■ **What the task requires**
Across the entries below, work out how many lines contain "their". Respond with the number and no other text.

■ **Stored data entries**
(* ===== verification/Klog.v ===== *)
(** The log of the kernel (src/kernel/klog.c, src/kernel/klog.h): the text of a
    message, the buffer in memory that holds the first messages, the log file
    and the serial port.

    Strings are lists of bytes without the NUL at the end.  The time of a message
    is the uptime when it is written, the n-th reading of the clock being
    [uptime n].  A message that does not fit its buffer of 512 bytes is written
    behind it: the result is [None] then. *)
From Stdlib Require Import Strings.String Strings.Ascii.
From S2P Require Import Prelude Cstring NetBase Vfs VfsSpec Config ConfigSpec Http Timer.

Definition KLOG_BUFFER_SIZE : Z := 8192.
Definition KLOG_MAX_MSG_LEN : Z := 512.
Definition KLOG_FILE_PATH : list Z := str "/system/logs/kernel.log".
Definition KLOG_SYSTEM_DIR : list Z := str "/system".
Definition KLOG_LOGS_DIR : list Z := str "/system/logs".
Definition LOG_DEBUG : Z := 0.
Definition LOG_INFO : Z := 1.
Definition LOG_WARN : Z := 2.
Definition LOG_ERROR : Z := 3.
Definition LOG_NONE : Z := 4.
Definition VFS_O_RDWR : Z := 2.

(** ** Texts *)
(** The digits from the last to the first; ten are enough for 32 bits. *)
Fixpoint uint_digits (fuel : nat) (value : Z) : list Z :=
  match fuel with
  | O => []
  | S fuel' => if 0 <? value then (48 + value mod 10) :: uint_digits fuel' (value / 10) else []
  end.
Definition uint_to_str (value : Z) : list Z := if value =? 0 then [48] else rev (uint_digits 10 value).
Definition hex_chars : list Z := str "0123456789ABCDEF".
Definition uint_to_hex (value : Z) : list Z :=
  str "0x" ++ map (fun i => rd0 hex_chars (Z.land (Z.shiftr value (i * 4)) 0xF)) [7; 6; 5; 4; 3; 2; 1; 0].
Definition level_to_string (level : Z) : list Z :=
  if level =? LOG_DEBUG then str "[DEBUG]" else if level =? LOG_INFO then str "[INFO] " else if level =? LOG_WARN then str "[WARN] "
  else if level =? LOG_ERROR then str "[ERROR]" else str "[?????]".
Definition timestamp (uptime : Z) : list Z :=
  let seconds := uptime / 1000 in
  let ms := uptime mod 1000 in
  let padding := if ms <? 10 then str "00" else if ms <? 100 then str "0" else [] in
  str "[" ++ uint_to_str seconds ++ str "." ++ padding ++ uint_to_str ms ++ str "] ".
(** [module] and [suffix] may be NULL, which the model writes as the empty string:
    the code treats them alike. *)
Definition format_message (uptime level : Z) (module msg suffix : list Z) : list Z :=
  timestamp uptime ++ level_to_string level ++ str " " ++
  (if bool_decide (module = []) then [] else str "[" ++ module ++ str "] ") ++ msg ++ suffix ++ [NL].
(* ===== verification/Render.v ===== *)
(** Drawing (src/gui/gui_types.h, src/gui/render.c): rectangles and colours, the
    frame buffers, the stack of clips and the opaque primitives.

    The pixels of a buffer are a function from their place, counted from the
    start of the buffer, to their colour; a place may be outside the buffer, and
    the theorems show when it is not.  The anti-aliased primitives, gradients and
    shadows compute with floating-point numbers and are left out, like the blur. *)
From S2P Require Import Prelude NetBase.

(** ** Rectangles *)
Record point_t := mk_point { pt_x : Z; pt_y : Z }.
Record rect_t := mk_rect { r_x : Z; r_y : Z; r_width : Z; r_height : Z }.
#[export] Instance rect_eq_dec : EqDecision rect_t.
Proof. solve_decision. Defined.
Definition point_in_rect (p : point_t) (r : rect_t) : bool :=
  (r.(r_x) <=? p.(pt_x)) && (p.(pt_x) <? s32 (r.(r_x) + r.(r_width))) && (r.(r_y) <=? p.(pt_y)) && (p.(pt_y) <? s32 (r.(r_y) + r.(r_height))).
Definition rects_intersect (a b : rect_t) : bool :=
  negb ((s32 (a.(r_x) + s32 a.(r_width)) <=? b.(r_x)) || (s32 (b.(r_x) + s32 b.(r_width)) <=? a.(r_x)) ||
        (s32 (a.(r_y) + s32 a.(r_height)) <=? b.(r_y)) || (s32 (b.(r_y) + s32 b.(r_height)) <=? a.(r_y))).
Definition rect_intersect (a b : rect_t) : rect_t :=
  let x1 := if b.(r_x) <? a.(r_x) then a.(r_x) else b.(r_x) in
  let y1 := if b.(r_y) <? a.(r_y) then a.(r_y) else b.(r_y) in
  let x2_a := s32 (a.(r_x) + s32 a.(r_width)) in
  let x2_b := s32 (b.(r_x) + s32 b.(r_width)) in
  let y2_a := s32 (a.(r_y) + s32 a.(r_height)) in
  let y2_b := s32 (b.(r_y) + s32 b.(r_height)) in
  let x2 := if x2_a <? x2_b then x2_a else x2_b in
  let y2 := if y2_a <? y2_b then y2_a else y2_b in
  if (x1 <? x2) && (y1 <? y2) then mk_rect x1 y1 (u32 (x2 - x1)) (u32 (y2 - y1)) else mk_rect 0 0 0 0.
Definition abs_i32 (x : Z) : Z := if x <? 0 then s32 (- x) else x.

■ **Exercise response**
2